== Available records ==
(** * tr7: a website monitor bot (b.py)

    A shallow embedding of the monitoring engine of [b.py]: the link
    extractor [extract_files], the file fetcher [download_file], the poll
    routine [check_single_website] and the commands [track] and [untrack],
    with the properties of the engine stated over it.

    Conventions.
    - A Python [str] is a [string]; a non-ASCII character is the sequence of
      its UTF-8 bytes, so [url.encode()] is the identity.
    - An unbounded Python [int] is a [Z].
    - A dictionary is a [gmap]; the JSON lists of the store are [list]s.
    - Calls that leave the process (HTTP, Telegram, the file system, the job
      scheduler) append an [Event] to a trace; what such a call answers, and
      whether it raises, is read from an environment record.
    - An exception is a result [Raise e] of the monad [M]; [try]/[except
      Exception] is [try_except].
    - The string primitives are modelled on ASCII text: case folding and
      blanks beyond ASCII are left as they are. *)

From Stdlib Require Import ZArith Ascii String List Lia Bool.
From stdpp Require Import gmap strings list pretty.

Local Open Scope string_scope.
Local Open Scope list_scope.
Local Open Scope Z_scope.

(** ** Python string primitives *)

Module Py.

(** [x or y] on strings that may be [None]: the first truthy operand, else
    the last one. *)
Definition truthy (o : option string) : bool :=
  match o with
  | Some (String _ _) => true
  | _ => false
  end.
Arguments mk {M}.
Arguments instance_id {M}.
Arguments state {M}.
Arguments current_collector {M}.
Arguments segment_counter {M}.
Arguments interruption_manager {M}.

Section Methods.
Context {M : Type} `{!InterruptionManager M}.
Variable time_time : nat -> Q.

(** [__init__] *)
Definition new (instance_id : string) (interruption_manager : option M) : t M :=
  mk instance_id VADState.IDLE None 0 interruption_manager.

(** [_handle_no_speech].  The test [self.current_collector] is the test
    that the attribute is not [None]. *)
Definition _handle_no_speech (self : t M) (frame : AudioFrame)
  : option CascadeResult * t M :=
  match state self, current_collector self with
  | VADState.COLLECTING, Some collector =>
      (None,
       mk (instance_id self) (state self)
          (Some (SpeechCollector.add_frame collector frame))
          (segment_counter self) (interruption_manager self))
  | _, _ =>
      (Some (Build_CascadeResult "frame" (Some frame) None None 0%Q
                                 (instance_id self)),
       self)
  end.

== What you need to do ==
Output the lines of the records above exactly as they appear, from the line containing "Conventions." through the line containing "scheduler) append an".

== Result for this exercise ==
    Conventions.
    - A Python [str] is a [string]; a non-ASCII character is the sequence of
      its UTF-8 bytes, so [url.encode()] is the identity.
    - An unbounded Python [int] is a [Z].
    - A dictionary is a [gmap]; the JSON lists of the store are [list]s.
    - Calls that leave the process (HTTP, Telegram, the file system, the job
      scheduler) append an [Event] to a trace; what such a call answers, and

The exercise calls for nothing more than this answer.